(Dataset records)
........
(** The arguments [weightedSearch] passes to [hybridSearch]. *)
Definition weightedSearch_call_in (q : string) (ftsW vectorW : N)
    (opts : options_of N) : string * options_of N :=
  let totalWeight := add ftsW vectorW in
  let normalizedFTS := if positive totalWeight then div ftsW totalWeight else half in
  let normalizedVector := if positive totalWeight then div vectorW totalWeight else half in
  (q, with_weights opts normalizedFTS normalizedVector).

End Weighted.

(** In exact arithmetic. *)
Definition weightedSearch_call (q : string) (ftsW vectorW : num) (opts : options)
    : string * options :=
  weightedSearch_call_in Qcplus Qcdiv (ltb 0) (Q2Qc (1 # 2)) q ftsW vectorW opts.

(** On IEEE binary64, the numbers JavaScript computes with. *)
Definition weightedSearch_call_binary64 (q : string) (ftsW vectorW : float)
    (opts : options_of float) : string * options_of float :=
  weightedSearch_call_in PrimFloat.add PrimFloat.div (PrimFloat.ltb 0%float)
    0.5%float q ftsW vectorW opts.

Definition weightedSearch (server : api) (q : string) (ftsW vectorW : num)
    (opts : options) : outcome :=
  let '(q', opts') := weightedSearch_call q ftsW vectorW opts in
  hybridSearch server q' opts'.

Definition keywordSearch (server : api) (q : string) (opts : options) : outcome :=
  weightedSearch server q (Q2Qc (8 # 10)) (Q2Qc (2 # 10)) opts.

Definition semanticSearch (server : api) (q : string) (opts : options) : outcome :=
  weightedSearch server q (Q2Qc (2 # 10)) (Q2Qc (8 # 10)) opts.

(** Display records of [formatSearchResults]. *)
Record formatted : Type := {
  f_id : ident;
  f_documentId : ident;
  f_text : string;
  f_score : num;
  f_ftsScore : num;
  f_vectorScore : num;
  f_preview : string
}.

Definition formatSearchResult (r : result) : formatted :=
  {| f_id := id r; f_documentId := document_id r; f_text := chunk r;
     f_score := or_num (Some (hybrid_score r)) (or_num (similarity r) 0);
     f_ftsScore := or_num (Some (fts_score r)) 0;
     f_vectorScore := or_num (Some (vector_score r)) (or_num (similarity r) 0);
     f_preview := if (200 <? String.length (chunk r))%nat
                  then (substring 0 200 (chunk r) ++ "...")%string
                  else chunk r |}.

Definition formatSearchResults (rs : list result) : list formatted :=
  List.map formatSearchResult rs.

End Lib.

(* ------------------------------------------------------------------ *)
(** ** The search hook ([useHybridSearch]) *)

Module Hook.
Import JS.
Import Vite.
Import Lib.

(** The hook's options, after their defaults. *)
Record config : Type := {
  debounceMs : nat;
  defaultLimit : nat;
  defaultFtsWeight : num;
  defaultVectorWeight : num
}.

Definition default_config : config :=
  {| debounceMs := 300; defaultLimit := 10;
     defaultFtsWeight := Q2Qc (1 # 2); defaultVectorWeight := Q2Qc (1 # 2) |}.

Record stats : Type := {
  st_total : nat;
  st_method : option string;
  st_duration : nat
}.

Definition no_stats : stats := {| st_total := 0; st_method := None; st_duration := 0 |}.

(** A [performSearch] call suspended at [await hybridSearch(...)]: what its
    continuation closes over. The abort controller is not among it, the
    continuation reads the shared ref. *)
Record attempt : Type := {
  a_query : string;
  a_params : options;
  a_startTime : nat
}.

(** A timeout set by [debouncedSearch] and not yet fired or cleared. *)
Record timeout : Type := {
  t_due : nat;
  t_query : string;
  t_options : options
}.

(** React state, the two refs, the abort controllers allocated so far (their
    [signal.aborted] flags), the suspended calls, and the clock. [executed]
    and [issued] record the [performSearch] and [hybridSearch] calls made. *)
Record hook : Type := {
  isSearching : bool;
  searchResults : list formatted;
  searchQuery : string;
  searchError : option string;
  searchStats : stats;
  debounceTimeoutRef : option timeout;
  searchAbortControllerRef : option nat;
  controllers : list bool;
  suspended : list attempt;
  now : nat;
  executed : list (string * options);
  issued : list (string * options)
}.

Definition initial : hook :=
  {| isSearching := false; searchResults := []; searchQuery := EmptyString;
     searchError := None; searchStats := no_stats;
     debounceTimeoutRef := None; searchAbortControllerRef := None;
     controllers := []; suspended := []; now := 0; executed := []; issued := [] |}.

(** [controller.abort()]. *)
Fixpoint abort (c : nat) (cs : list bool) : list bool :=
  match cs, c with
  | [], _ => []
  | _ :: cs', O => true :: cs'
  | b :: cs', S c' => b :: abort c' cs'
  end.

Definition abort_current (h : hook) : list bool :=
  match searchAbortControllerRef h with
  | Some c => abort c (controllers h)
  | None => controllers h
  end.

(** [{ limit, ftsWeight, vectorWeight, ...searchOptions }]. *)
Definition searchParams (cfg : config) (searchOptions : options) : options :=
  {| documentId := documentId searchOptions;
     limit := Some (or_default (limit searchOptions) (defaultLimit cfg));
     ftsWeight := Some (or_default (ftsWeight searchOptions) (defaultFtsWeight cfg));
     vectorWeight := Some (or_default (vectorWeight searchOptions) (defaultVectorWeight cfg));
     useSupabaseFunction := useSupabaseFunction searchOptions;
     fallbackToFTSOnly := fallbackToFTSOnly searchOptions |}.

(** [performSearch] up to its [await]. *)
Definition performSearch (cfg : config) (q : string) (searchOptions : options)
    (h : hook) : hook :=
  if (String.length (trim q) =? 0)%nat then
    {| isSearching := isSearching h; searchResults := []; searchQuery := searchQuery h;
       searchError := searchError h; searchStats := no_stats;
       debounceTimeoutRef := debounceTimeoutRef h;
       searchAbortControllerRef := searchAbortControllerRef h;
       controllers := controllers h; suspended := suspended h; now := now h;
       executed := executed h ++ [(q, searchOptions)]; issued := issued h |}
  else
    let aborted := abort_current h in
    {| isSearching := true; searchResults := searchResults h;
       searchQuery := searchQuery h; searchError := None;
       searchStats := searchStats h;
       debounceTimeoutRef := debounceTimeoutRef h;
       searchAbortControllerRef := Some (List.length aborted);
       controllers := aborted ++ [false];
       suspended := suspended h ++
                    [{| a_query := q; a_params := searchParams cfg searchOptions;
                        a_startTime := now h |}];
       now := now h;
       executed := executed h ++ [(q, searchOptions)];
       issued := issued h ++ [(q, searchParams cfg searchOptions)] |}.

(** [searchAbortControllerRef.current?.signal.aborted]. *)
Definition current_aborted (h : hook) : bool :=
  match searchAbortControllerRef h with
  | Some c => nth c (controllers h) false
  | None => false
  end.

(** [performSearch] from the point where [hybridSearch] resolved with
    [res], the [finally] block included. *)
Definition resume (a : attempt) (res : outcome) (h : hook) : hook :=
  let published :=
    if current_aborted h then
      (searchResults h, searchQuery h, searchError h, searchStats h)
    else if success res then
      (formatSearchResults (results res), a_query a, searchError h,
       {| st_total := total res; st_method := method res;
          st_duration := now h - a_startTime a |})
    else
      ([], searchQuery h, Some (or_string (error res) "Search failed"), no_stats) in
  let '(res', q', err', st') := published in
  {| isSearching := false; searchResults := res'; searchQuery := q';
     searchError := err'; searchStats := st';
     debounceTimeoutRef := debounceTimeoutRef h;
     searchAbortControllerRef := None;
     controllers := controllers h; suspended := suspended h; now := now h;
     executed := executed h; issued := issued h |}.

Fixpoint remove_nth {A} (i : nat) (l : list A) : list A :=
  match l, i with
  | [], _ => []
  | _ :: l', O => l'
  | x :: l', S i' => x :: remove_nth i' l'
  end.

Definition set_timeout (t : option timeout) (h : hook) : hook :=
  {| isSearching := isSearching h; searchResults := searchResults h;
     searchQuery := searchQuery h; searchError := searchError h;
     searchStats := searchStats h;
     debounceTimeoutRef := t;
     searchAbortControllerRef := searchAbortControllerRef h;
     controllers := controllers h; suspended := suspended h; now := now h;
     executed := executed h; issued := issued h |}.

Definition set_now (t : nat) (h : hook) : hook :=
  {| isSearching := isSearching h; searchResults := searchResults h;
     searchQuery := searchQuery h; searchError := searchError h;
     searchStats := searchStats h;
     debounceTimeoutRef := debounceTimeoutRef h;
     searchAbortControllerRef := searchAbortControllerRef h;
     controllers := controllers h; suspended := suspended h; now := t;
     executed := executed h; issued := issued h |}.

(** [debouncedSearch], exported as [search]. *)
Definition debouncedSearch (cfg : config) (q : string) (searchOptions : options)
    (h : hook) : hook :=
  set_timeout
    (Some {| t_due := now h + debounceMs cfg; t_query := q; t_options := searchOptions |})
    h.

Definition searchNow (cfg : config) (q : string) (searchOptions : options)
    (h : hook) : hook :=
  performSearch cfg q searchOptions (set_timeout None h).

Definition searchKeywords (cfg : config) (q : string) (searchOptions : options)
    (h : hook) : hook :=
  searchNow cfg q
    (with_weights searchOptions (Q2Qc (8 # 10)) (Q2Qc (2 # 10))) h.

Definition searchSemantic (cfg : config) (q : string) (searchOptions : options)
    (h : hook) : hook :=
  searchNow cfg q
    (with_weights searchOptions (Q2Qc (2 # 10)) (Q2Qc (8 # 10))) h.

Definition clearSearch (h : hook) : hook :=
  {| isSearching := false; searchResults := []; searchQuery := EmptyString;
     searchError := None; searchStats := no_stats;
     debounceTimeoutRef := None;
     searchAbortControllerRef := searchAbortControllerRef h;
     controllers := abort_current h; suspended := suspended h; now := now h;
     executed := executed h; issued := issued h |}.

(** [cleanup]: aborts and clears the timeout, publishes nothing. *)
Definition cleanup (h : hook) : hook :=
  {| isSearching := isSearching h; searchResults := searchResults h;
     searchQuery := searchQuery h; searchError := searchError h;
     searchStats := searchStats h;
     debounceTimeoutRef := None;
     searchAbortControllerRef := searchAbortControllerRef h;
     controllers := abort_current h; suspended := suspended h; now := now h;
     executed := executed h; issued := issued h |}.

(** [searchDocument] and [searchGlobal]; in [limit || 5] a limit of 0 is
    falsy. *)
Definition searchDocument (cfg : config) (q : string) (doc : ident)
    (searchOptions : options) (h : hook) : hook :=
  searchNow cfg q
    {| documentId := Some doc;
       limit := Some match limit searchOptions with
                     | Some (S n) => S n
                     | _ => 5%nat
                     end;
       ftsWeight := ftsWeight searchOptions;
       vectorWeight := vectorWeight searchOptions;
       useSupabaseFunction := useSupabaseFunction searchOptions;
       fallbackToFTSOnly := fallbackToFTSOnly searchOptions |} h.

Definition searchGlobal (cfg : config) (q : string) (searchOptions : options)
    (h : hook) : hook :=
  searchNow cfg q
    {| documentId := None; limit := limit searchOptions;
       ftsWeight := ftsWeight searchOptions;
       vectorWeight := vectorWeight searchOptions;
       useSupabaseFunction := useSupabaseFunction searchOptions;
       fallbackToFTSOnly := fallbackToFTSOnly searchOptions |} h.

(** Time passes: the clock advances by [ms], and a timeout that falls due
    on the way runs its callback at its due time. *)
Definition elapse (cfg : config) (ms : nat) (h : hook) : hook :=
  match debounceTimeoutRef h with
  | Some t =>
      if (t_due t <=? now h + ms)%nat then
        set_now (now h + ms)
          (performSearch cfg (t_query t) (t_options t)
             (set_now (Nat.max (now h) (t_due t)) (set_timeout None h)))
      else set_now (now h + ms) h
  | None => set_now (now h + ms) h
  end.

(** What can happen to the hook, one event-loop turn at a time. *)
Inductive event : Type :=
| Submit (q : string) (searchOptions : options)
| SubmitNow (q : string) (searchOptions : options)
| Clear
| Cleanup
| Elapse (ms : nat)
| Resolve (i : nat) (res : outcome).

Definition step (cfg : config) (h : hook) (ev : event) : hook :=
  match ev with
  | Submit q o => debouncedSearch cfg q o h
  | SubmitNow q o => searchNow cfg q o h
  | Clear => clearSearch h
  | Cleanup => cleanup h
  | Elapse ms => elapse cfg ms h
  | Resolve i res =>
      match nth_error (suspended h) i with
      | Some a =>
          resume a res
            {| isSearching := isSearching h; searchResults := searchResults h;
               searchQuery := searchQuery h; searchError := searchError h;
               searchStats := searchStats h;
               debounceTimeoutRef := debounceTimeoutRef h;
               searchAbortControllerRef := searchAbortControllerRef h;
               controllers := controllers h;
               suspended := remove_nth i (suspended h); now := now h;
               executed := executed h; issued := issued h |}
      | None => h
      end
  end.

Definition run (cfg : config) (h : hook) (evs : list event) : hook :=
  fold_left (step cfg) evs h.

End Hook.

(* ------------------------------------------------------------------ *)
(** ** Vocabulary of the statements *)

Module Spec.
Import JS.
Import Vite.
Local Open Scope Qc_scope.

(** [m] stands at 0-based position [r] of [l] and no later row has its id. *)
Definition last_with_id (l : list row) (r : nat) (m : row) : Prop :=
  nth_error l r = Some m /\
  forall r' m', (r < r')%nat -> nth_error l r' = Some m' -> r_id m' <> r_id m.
........
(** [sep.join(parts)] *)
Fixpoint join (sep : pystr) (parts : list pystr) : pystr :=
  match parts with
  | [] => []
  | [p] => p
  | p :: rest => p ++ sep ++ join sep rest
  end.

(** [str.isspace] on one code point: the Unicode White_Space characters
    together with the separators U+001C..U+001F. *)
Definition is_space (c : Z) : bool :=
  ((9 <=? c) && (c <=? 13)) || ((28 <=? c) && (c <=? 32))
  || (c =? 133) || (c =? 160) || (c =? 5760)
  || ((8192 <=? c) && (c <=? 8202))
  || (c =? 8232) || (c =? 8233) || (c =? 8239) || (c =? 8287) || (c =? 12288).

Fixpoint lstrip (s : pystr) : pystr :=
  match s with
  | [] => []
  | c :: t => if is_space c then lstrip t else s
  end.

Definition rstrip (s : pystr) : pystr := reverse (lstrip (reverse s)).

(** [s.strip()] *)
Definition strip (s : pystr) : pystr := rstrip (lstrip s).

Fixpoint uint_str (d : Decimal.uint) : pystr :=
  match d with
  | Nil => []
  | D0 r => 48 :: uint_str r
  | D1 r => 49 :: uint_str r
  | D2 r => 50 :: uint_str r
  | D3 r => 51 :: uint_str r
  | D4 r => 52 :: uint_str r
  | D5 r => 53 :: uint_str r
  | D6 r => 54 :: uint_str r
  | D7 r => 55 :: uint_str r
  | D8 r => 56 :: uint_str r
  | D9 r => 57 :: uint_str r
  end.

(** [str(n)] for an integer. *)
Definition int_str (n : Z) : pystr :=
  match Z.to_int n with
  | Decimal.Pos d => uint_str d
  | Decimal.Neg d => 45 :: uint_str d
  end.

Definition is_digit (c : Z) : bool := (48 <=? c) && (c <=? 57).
........
# WORK ITEM
Report each line above containing the string "attempt".

# SOLUTION
Record attempt : Type := {
  suspended : list attempt;
Definition resume (a : attempt) (res : outcome) (h : hook) : hook :=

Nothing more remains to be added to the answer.